Saved entries
============

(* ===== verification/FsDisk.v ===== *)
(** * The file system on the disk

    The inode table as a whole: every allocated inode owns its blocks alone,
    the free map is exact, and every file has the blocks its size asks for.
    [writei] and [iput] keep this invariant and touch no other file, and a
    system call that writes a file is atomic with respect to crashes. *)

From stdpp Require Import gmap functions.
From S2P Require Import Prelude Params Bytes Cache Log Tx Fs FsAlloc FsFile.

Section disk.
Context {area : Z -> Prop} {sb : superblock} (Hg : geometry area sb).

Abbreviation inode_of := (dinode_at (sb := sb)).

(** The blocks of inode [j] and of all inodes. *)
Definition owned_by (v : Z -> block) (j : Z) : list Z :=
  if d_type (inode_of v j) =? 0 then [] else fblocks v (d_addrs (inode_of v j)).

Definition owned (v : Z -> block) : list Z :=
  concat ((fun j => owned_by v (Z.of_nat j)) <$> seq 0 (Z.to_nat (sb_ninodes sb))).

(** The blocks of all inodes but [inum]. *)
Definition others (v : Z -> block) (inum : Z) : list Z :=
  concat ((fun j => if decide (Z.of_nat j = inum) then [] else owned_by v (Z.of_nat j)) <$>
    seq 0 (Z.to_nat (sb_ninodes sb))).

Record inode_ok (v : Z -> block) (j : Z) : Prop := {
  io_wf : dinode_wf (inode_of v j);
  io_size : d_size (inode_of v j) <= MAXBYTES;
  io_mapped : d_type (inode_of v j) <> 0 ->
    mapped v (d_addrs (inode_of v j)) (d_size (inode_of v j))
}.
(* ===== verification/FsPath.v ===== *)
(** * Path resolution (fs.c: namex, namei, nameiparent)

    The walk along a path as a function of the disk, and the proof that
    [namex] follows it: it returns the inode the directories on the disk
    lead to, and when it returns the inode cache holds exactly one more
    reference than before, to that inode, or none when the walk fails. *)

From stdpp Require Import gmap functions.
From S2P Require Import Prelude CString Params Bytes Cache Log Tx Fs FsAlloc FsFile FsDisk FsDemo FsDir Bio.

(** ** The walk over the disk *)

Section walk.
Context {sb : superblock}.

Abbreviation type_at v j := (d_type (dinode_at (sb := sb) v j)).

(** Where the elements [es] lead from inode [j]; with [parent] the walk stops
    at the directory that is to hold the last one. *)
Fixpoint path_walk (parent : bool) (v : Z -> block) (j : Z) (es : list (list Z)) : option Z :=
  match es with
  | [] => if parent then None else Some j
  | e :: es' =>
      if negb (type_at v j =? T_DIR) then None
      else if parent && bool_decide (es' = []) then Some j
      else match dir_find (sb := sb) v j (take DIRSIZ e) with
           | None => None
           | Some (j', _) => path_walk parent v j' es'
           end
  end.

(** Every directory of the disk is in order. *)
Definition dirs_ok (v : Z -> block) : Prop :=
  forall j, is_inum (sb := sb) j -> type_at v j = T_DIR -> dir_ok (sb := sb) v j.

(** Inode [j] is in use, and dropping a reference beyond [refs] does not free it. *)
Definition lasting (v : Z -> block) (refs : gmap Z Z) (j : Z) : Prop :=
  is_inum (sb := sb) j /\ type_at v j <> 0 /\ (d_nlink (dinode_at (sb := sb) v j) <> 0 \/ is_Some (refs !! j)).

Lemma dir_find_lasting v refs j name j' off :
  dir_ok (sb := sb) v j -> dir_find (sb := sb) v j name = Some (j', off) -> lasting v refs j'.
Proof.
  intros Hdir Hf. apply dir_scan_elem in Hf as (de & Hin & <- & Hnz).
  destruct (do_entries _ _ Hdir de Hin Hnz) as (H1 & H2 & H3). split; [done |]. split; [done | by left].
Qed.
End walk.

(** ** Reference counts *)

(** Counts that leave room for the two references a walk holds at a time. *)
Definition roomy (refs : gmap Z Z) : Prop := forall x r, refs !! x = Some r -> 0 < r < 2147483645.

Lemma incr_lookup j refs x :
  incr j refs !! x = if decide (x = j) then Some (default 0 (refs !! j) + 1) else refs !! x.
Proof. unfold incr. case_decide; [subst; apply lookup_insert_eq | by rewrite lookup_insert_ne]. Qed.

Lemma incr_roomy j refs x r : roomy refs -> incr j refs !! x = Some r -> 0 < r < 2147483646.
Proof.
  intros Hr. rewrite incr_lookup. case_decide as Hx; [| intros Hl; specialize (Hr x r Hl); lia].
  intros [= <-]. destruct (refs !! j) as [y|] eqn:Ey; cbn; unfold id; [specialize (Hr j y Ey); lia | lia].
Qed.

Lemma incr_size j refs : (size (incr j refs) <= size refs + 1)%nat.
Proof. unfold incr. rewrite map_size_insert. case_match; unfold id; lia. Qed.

============

*Your task*. May I have all of the records repeated exactly?

*Written answer*.
(* ===== verification/FsDisk.v ===== *)
(** * The file system on the disk

    The inode table as a whole: every allocated inode owns its blocks alone,
    the free map is exact, and every file has the blocks its size asks for.
    [writei] and [iput] keep this invariant and touch no other file, and a
    system call that writes a file is atomic with respect to crashes. *)

From stdpp Require Import gmap functions.
From S2P Require Import Prelude Params Bytes Cache Log Tx Fs FsAlloc FsFile.

Section disk.
Context {area : Z -> Prop} {sb : superblock} (Hg : geometry area sb).

Abbreviation inode_of := (dinode_at (sb := sb)).

(** The blocks of inode [j] and of all inodes. *)
Definition owned_by (v : Z -> block) (j : Z) : list Z :=
  if d_type (inode_of v j) =? 0 then [] else fblocks v (d_addrs (inode_of v j)).

Definition owned (v : Z -> block) : list Z :=
  concat ((fun j => owned_by v (Z.of_nat j)) <$> seq 0 (Z.to_nat (sb_ninodes sb))).

(** The blocks of all inodes but [inum]. *)
Definition others (v : Z -> block) (inum : Z) : list Z :=
  concat ((fun j => if decide (Z.of_nat j = inum) then [] else owned_by v (Z.of_nat j)) <$>
    seq 0 (Z.to_nat (sb_ninodes sb))).

Record inode_ok (v : Z -> block) (j : Z) : Prop := {
  io_wf : dinode_wf (inode_of v j);
  io_size : d_size (inode_of v j) <= MAXBYTES;
  io_mapped : d_type (inode_of v j) <> 0 ->
    mapped v (d_addrs (inode_of v j)) (d_size (inode_of v j))
}.
(* ===== verification/FsPath.v ===== *)
(** * Path resolution (fs.c: namex, namei, nameiparent)

    The walk along a path as a function of the disk, and the proof that
    [namex] follows it: it returns the inode the directories on the disk
    lead to, and when it returns the inode cache holds exactly one more
    reference than before, to that inode, or none when the walk fails. *)

From stdpp Require Import gmap functions.
From S2P Require Import Prelude CString Params Bytes Cache Log Tx Fs FsAlloc FsFile FsDisk FsDemo FsDir Bio.

(** ** The walk over the disk *)

Section walk.
Context {sb : superblock}.

Abbreviation type_at v j := (d_type (dinode_at (sb := sb) v j)).

(** Where the elements [es] lead from inode [j]; with [parent] the walk stops
    at the directory that is to hold the last one. *)
Fixpoint path_walk (parent : bool) (v : Z -> block) (j : Z) (es : list (list Z)) : option Z :=
  match es with
  | [] => if parent then None else Some j
  | e :: es' =>
      if negb (type_at v j =? T_DIR) then None
      else if parent && bool_decide (es' = []) then Some j
      else match dir_find (sb := sb) v j (take DIRSIZ e) with
           | None => None
           | Some (j', _) => path_walk parent v j' es'
           end
  end.

(** Every directory of the disk is in order. *)
Definition dirs_ok (v : Z -> block) : Prop :=
  forall j, is_inum (sb := sb) j -> type_at v j = T_DIR -> dir_ok (sb := sb) v j.

(** Inode [j] is in use, and dropping a reference beyond [refs] does not free it. *)
Definition lasting (v : Z -> block) (refs : gmap Z Z) (j : Z) : Prop :=
  is_inum (sb := sb) j /\ type_at v j <> 0 /\ (d_nlink (dinode_at (sb := sb) v j) <> 0 \/ is_Some (refs !! j)).

Lemma dir_find_lasting v refs j name j' off :
  dir_ok (sb := sb) v j -> dir_find (sb := sb) v j name = Some (j', off) -> lasting v refs j'.
Proof.
  intros Hdir Hf. apply dir_scan_elem in Hf as (de & Hin & <- & Hnz).
  destruct (do_entries _ _ Hdir de Hin Hnz) as (H1 & H2 & H3). split; [done |]. split; [done | by left].
Qed.
End walk.

(** ** Reference counts *)

(** Counts that leave room for the two references a walk holds at a time. *)
Definition roomy (refs : gmap Z Z) : Prop := forall x r, refs !! x = Some r -> 0 < r < 2147483645.

Lemma incr_lookup j refs x :
  incr j refs !! x = if decide (x = j) then Some (default 0 (refs !! j) + 1) else refs !! x.
Proof. unfold incr. case_decide; [subst; apply lookup_insert_eq | by rewrite lookup_insert_ne]. Qed.

Lemma incr_roomy j refs x r : roomy refs -> incr j refs !! x = Some r -> 0 < r < 2147483646.
Proof.
  intros Hr. rewrite incr_lookup. case_decide as Hx; [| intros Hl; specialize (Hr x r Hl); lia].
  intros [= <-]. destruct (refs !! j) as [y|] eqn:Ey; cbn; unfold id; [specialize (Hr j y Ey); lia | lia].
Qed.

Lemma incr_size j refs : (size (incr j refs) <= size refs + 1)%nat.
Proof. unfold incr. rewrite map_size_insert. case_match; unfold id; lia. Qed.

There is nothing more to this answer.